5

583 79 49
                                    

Onu odaya kapattıklarının farkına varmasının üzerinden 3 gün geçmişti. Odadan çıkmak istiyordu ancak yapamıyordu. Garip bir kilit sistemine sahipti. İç tarafta ne Gabriel'ın fotoğrafını yerleştirdiği gibi sensörler ne de eski tarz kapı kilitleri vardı. Kapı kırılmıyordu aynı zamanda, baya sağlamdı. Sadece 3 yaşında olsa bile onun sığamayacağı derecede penceremsi kuçuk bir yer vardı. Yemekler oradan geliyordu. Tukenmek bilmeyen yemeğin nereden geldiğini merak etmişti açıkçası, birkaç kez girmeyi denemişti oraya ancak başarısız olmuştu.

Chat bu 3 gün içinde çok şeye kafa yormuştu.

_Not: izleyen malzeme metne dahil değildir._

(* ===== verification/WorkqueueUpcall.v ===== *)
(** The workqueue without native threads: a worker borrows the one processor.

    [PumpGuestWorkqueue] prepares an upcall; at the next safe point
    [HandleGuestWorkqueueTransition] saves the context of the thread that runs and
    enters the worker, and when the worker returns the thread goes on where it was
    (dynarmic_workqueue.cpp, dynarmic_thread_state.cpp, dynarmic_callbacks.cpp).
    The queue and its calls are those of Workqueue.v.  The switch between
    cooperative threads is CoopThreads.v's: here the chosen thread is an argument.
    Writes of the debugger into a saved context are left out.

    The theorems say that the interrupted thread notices nothing, and that every
    requested worker is entered once, in the order of the requests, while an event
    is delivered at most once: one whose upcall cannot be prepared is lost. *)

From stdpp Require Import base gmap list list_numbers.
From Stdlib Require Import ZArith Lia.
From S2P Require Import Prelude TimerQueue Bytes VmEpoch GuestMemory GuestRawMemory GuestMapping GuestReserve.
From S2P Require Import MemoryWitness HostCalls VmTraps Workqueue WorkqueueProps WorkqueueStart.

Open Scope list_scope.
Open Scope Z_scope.

Import TimerQueue (guest_kevent_qos_s, g_qos, IterationOrder).

Definition SIG_BLOCK : Z := 1.
Definition SIG_UNBLOCK : Z := 2.
Definition SIG_SETMASK : Z := 3.

(** ** State *)

(** The one worker thread of the queue. *)
Record worker := {
  guestWorkqueueAllocation : Z;
  guestWorkqueueAllocationSize : Z;
  guestWorkqueueStackBottom : Z;
  guestWorkqueuePthread : Z;
  guestWorkqueueThreadPort : Z;
  guestWorkqueueThreadSelfId : Z;
}.

Definition no_worker (self : Z) : worker :=
  {| guestWorkqueueAllocation := 0; guestWorkqueueAllocationSize := 0; guestWorkqueueStackBottom := 0;
     guestWorkqueuePthread := 0; guestWorkqueueThreadPort := 0; guestWorkqueueThreadSelfId := self |}.

Record GuestWorkqueuePendingUpcall := { eventList : Z; eventCount : Z; stackPointer : Z; flags : Z }.

(** What is borrowed, and from whom; a pending upcall that is not [valid] is [None]. *)
Record overlay := {
  guestWorkqueueWorkerInitialized : bool;
  guestWorkqueueSignalMask : Z;
  guestWorkqueuePendingUpcall : option GuestWorkqueuePendingUpcall;
  guestWorkqueueUpcallActive : bool;
  guestWorkqueueRestoreRequested : bool;
  guestWorkqueueOverlayCurrent : bool;
  guestWorkqueueWaitingContext : context32;
  guestWorkqueueWaitingContextValid : bool;
  guestWorkqueueWaitingThreadId : Z;
}.

Definition with_pending (u : option GuestWorkqueuePendingUpcall) (o : overlay) : overlay :=
  {| guestWorkqueueWorkerInitialized := guestWorkqueueWorkerInitialized o;
     guestWorkqueueSignalMask := guestWorkqueueSignalMask o; guestWorkqueuePendingUpcall := u;
     guestWorkqueueUpcallActive := guestWorkqueueUpcallActive o;
     guestWorkqueueRestoreRequested := guestWorkqueueRestoreRequested o;
     guestWorkqueueOverlayCurrent := guestWorkqueueOverlayCurrent o;
     guestWorkqueueWaitingContext := guestWorkqueueWaitingContext o;
     guestWorkqueueWaitingContextValid := guestWorkqueueWaitingContextValid o;
     guestWorkqueueWaitingThreadId := guestWorkqueueWaitingThreadId o |}.

Definition with_restore (b : bool) (o : overlay) : overlay :=
  {| guestWorkqueueWorkerInitialized := guestWorkqueueWorkerInitialized o;
     guestWorkqueueSignalMask := guestWorkqueueSignalMask o;
     guestWorkqueuePendingUpcall := guestWorkqueuePendingUpcall o;
     guestWorkqueueUpcallActive := guestWorkqueueUpcallActive o; guestWorkqueueRestoreRequested := b;
     guestWorkqueueOverlayCurrent := guestWorkqueueOverlayCurrent o;
     guestWorkqueueWaitingContext := guestWorkqueueWaitingContext o;
     guestWorkqueueWaitingContextValid := guestWorkqueueWaitingContextValid o;
     guestWorkqueueWaitingThreadId := guestWorkqueueWaitingThreadId o |}.

Definition with_mask (mask : Z) (o : overlay) : overlay :=
  {| guestWorkqueueWorkerInitialized := guestWorkqueueWorkerInitialized o; guestWorkqueueSignalMask := mask;
     guestWorkqueuePendingUpcall := guestWorkqueuePendingUpcall o;
     guestWorkqueueUpcallActive := guestWorkqueueUpcallActive o;
     guestWorkqueueRestoreRequested := guestWorkqueueRestoreRequested o;
     guestWorkqueueOverlayCurrent := guestWorkqueueOverlayCurrent o;
     guestWorkqueueWaitingContext := guestWorkqueueWaitingContext o;
     guestWorkqueueWaitingContextValid := guestWorkqueueWaitingContextValid o;
     guestWorkqueueWaitingThreadId := guestWorkqueueWaitingThreadId o |}.

(** The queue with threads and memory, the worker, the overlay, and the processor:
    its registers, the thread they belong to, whether a switch of threads is
    requested and whether it was told to stop for a transition.  The rest is
    history: the threads asked for, the events taken from the queue, each with
    whether it became an upcall, the jobs that did, and the upcalls entered. *)
Record machine (P : Type) := {
  base : pool (P := P);
  the_worker : worker;
  the_overlay : overlay;
  jit : context32;
  guestCurrentThreadId : Z;
  guestThreadRotationRequested : bool;
  halted : bool;
  asked : list Z;
  fetched : list (GuestWorkqueueDelivery * bool);
  prepared : list GuestWorkqueueJob;
  entered : list GuestWorkqueuePendingUpcall;
}.
Arguments base {P}. Arguments the_worker {P}. Arguments the_overlay {P}. Arguments jit {P}.
Arguments guestCurrentThreadId {P}. Arguments guestThreadRotationRequested {P}. Arguments halted {P}.
Arguments asked {P}. Arguments fetched {P}. Arguments prepared {P}. Arguments entered {P}. Arguments Build_machine {P}.

(** The living thread [id], as [FindGuestThread(id, true)] finds it. *)
Definition living (id : Z) (ts : list GuestThreadContext) : option GuestThreadContext :=
  List.find (fun t => (debuggerId t =? id) && alive t) ts.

Düşünmek için zamanını en çok harcadığı olay ise babasıydı. O iyi biri miydi kötü biri mi? Chat'i seviyor muydu yoksa sevmiyor muydu? En önemlisi iyi ve kötü neydi? Nasıl ayırt edilirdi? Chat bu kavramların hepsini nasıl biliyordu?

Bu sorular hala aklını kolaçan ederken Chat buraya kapanmasından beri 4.defa uykuya dalmıştı.
...

"Chat! Chat!" Bir kız sesi.

"Chat? Sen Chat'sin değil mi? Adını bu diye duydum..." dedi ses.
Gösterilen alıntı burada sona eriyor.